It’s several days since the Israeli army’s large daylight invasion of Nablus and the surrounding refugee camps. While there is much speculation, there has been no official word on the reason for the operation.
What can be said with certainty is that it was clearly not within the terms or the spirit of the ceasefire. Further, the scale of the invasions shows that it could not have been an abuse committed by a single group of soldiers. To mobilize tens of ground vehicles, a drone, apache helicopters and F-16s requires the authority of somebody relatively senior. Someone with rank and responsibility, someone aware of the consequences of invading a town in the heart of the West Bank of Palestine. Someone who knew they were audaciously and conspicuously breaching the peace in front of television cameras. Someone with a mind like that of Ariel Sharon, who once stood at an Islamic holy site willfully provoking Palestinians. Sadly, the lack of response from outside powers shows that the Israeli tacticians and their troops have also, once again, acted with impunity.
While the world ignores the wrongs committed against them, the people of Nablus are continuing to live with the hardships to which they have become accustomed. This town has suffered terribly. While there has been no respite from the nightly incursions, the arrests and assassinations, the harsh socioeconomic sanctions or the indignity of the checkpoints, the full scale military attacks have abated since the Sharm Al Sheikh talks. Although there were no killings and no home demolitions in this invasion, the effects were real and lingered beyond the time the troops withdrew.
A whole generation, in a place where children are more than half of the population, is being raised with one experience dominating the formative years, that of witnessing death and destruction at the hands of an army invading their streets. According to a survey of the relatively privileged Bir Zeit University students, 18% had personally witnessed the killing of classmate by the Israeli army. In a place like Balata refugee camp, all the children will have seen homes turned to dust by missiles, bulldozers or explosives. Many will have seen charred bodies in the rubble, or classmates gunned down in their homes or schoolrooms, or brothers martyred or parents imprisoned. All will have seen the adults in their family humiliated by teenage soldiers. After this latest invasion we heard our neighbors’ children crying all night as those memories were reawakened. The youth of this society, its future, is scarred.
The adults too are deeply affected.
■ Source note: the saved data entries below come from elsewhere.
(** [target[i:j] = v], in place. *)
Definition setitem_slice (target : loc) (i j : nat) (v : loc) : M unit :=
  a <- read_buffer target ;;
  w <- read_buffer v ;;
  r <- lift (np.setitem_slice (np.data a) i j (np.data w)) ;;
  write target (Buffer {| np.shape := np.shape a; np.data := r |}).

(** [da.copy()]: a new object with a copy of the values and of the
    attributes. *)
Definition copy (da : loc) : M loc :=
  x <- read_labelled da ;;
  a <- read_buffer (l_values x) ;;
  d <- read_attrs (l_attrs x) ;;
  va <- alloc (Buffer a) ;;
  vd <- alloc (Attrs d) ;;
  alloc (Labelled {| l_name := l_name x; l_dims := l_dims x;
                     l_coords := l_coords x; l_values := va; l_attrs := vd |}).

(** [xr.DataArray(data=d, name=.., dims=.., coords=..)] for a [DataArray]
    [d]: a new object on the values of [d], with a new dictionary holding
    the attributes of [d]. *)
Definition new_DataArray (d : loc) (nm : option string) (ds : list string)
  (cs : list (string * list Q)) : M loc :=
  x <- read_labelled d ;;
  at_ <- read_attrs (l_attrs x) ;;
  vd <- alloc (Attrs at_) ;;
  alloc (Labelled {| l_name := nm; l_dims := ds; l_coords := cs;
                     l_values := l_values x; l_attrs := vd |}).

(** [da.attrs.update({k: v})], in place. *)
Definition attrs_update (da : loc) (k v : string) : M unit :=
  x <- read_labelled da ;;
  d <- read_attrs (l_attrs x) ;;
  write (l_attrs x) (Attrs (dict_set d k v)).

Section Environment.

Variable float_repr : Q -> string.
Variable keep_attrs : bool.

(** [da * b] for a numpy array [b]: a new object with new values; its
    attributes are a new dictionary, those of [da] under [keep_attrs]. *)
Definition mul (da b : loc) : M loc :=
  x <- read_labelled da ;;
  a <- read_buffer (l_values x) ;;
  d <- read_attrs (l_attrs x) ;;
  b' <- read_buffer b ;;
  p <- lift (np.multiply a b') ;;
  vp <- alloc (Buffer p) ;;
  vd <- alloc (Attrs (if keep_attrs then d else [])) ;;
  alloc (Labelled {| l_name := l_name x; l_dims := l_dims x;
                     l_coords := l_coords x; l_values := vp; l_attrs := vd |}).

(** The function, line by line. *)
Definition apply_hann_window_lon
  (da : loc) (center_lon : pynum) (window_size : Z) : M loc :=
  x <- read_labelled da ;;
  lon <- lift (of_option AttributeError (coord (l_coords x) "lon")) ;;
  res <- lift (lon_resolution lon) ;;
  hann_window <- alloc (Buffer (vector (np.hanning window_size))) ;;
  hann_filter <- alloc (Buffer (vector (np.zeros (length lon)))) ;;
  cs <- lift (np.arange (left_ext center_lon window_size)
                        (right_ext center_lon window_size + res)%Q res) ;;
  let lon_indices := np.searchsorted lon cs in
  first <- lift (item lon_indices 0) ;;
  last <- lift (item_last lon_indices) ;;
  setitem_slice hann_filter first (last + 1) hann_window ;;
  a <- read_buffer (l_values x) ;;
  t <- lift (item (np.shape a) 0) ;;
  l <- lift (item (np.shape a) 1) ;;
  mask <- read_buffer hann_filter ;;
  hann_filter_full <- alloc (Buffer (np.tile (np.data mask) t l)) ;;
  cp <- copy da ;;
  windowed_da <- mul cp hann_filter_full ;;
  out <- new_DataArray windowed_da (l_name x) (l_dims x) (l_coords x) ;;
  attrs_update out "description"
               (description float_repr center_lon window_size) ;;
  ret out.

End Environment.

(** The array a reference denotes: the object with its values and
    attributes read out of the store. *)
Definition snapshot (s : store) (l : loc) : option DataArray :=
  match lookup s l with
  | Some (Labelled x) =>
      match lookup s (l_values x), lookup s (l_attrs x) with
      | Some (Buffer a), Some (Attrs d) =>
          Some {| name := l_name x; dims := l_dims x; coords := l_coords x;
                  values := a; attrs := d |}
      | _, _ => None
      end
  | _ => None
  end.

(** An array put on top of a store: its values, its attributes and the
    array itself are the three newest objects.  [store_of x] holds [x] and
    nothing else, at location 2. *)
Definition store_with (s : store) (x : DataArray) : store :=
  [ Labelled {| l_name := name x; l_dims := dims x; l_coords := coords x;
                l_values := length s; l_attrs := S (length s) |};
    Attrs (attrs x);
    Buffer (values x) ] ++ s.

Definition store_of (x : DataArray) : store := store_with [] x.

Close Scope st_scope.

End st.

(** ** Sample data *)

(** The axis of the spec's scenarios: [0, 1, ..., 359]. *)
Definition lon360 : list Q := map (fun i => inject_Z (Z.of_nat i)) (seq 0 360).


(** An axis with a spacing of two degrees: [0, 2, ..., 358]. *)
Definition lon180 : list Q :=
  map (fun i => inject_Z (2 * Z.of_nat i)) (seq 0 180).

(** An axis from 180 degrees west to 179 degrees east: [-180, ..., 179]. *)
Definition lon_west_east : list Q :=
  map (fun i => inject_Z (Z.of_nat i - 180)) (seq 0 360).

(** [s] contains [sub]. *)
Definition contains (s sub : string) : Prop :=
  exists pre post, s = (pre ++ sub ++ post)%string.

(** How Python prints a float that is a whole number below [1e16]; the
    examples instantiate [float_repr] with it. *)
Definition repr_whole (q : Q) : string := (str_int (Qfloor q) ++ ".0")%string.

(** A field with one time, one latitude and the given longitudes, every
    value [1]. *)
Definition ones_field (lon : list Q) : DataArray :=
  {| name := Some "field";
     dims := ["time"; "lat"; "lon"];
     coords := [("time", [0%Q]); ("lat", [0%Q]); ("lon", lon)];
     values := {| np.shape := [1; 1; length lon];
                  np.data := repeat 1%R (length lon) |};
     attrs := [("units", "K")] |}.

(** ** Vocabulary of the statements *)

(** An ascending axis (no entry is smaller than an earlier one). *)
Definition ascending (a : list Q) : Prop :=
  forall i j, i <= j -> j < length a -> (nth i a 0 <= nth j a 0)%Q.

(** What [side='left'] promises of an index [r]: everything before it is
    smaller than the key, nothing from it on is. *)
Definition insertion_point (a : list Q) (v : Q) (r : nat) : Prop :=
  r <= length a
  /\ (forall k, k < r -> (nth k a 0 < v)%Q)
  /\ (forall k, r <= k -> k < length a -> (v <= nth k a 0)%Q).

(** Every longitude is the first one plus its index. *)
Definition unit_spaced (lon : list Q) : Prop :=
  forall k, k < length lon ->
    (nth k lon 0 == nth 0 lon 0 + inject_Z (Z.of_nat k))%Q.

(** The slice of [a[i:j]] after clipping: [lo] and [hi]. *)
Definition slice_lo (n i : nat) : nat := Nat.min i n.
Definition slice_hi (n i j : nat) : nat := Nat.max (Nat.min i n) (Nat.min j n).

(** The mask of the scenario: zero everywhere except at 8..12. *)
Definition mask_10_5 : list R :=
  repeat 0%R 8 ++ [0; 1/2; 1; 1/2; 0]%R ++ repeat 0%R 347.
When the army came, everyone stopped work and fretted about a resumption of the big invasions. “All this is not for nothing,” we heard people repeatedly comment on the presence of scores of soldiers, “This is a big operation, they will kill lots of people.” or, “They will shell us tonight,” they speculated. We waited, watching jeeps and hummers for five hours, tense and alert, preparing for the attack. When they left, we thought of the apache still above and wondered if it would fire. We waited and worried, only occasionally actually assisting medics and the sick. Mostly we all just waited, thoughts and feelings dominated by the lurking army. The next day, anxious and sleep deprived, residents were dazed or fractious. Violence between youths noticeably increased.
The damage is long lasting. If the people are not now given respite from the military harassment or the resources to rebuild their society, the damage will be irreparable.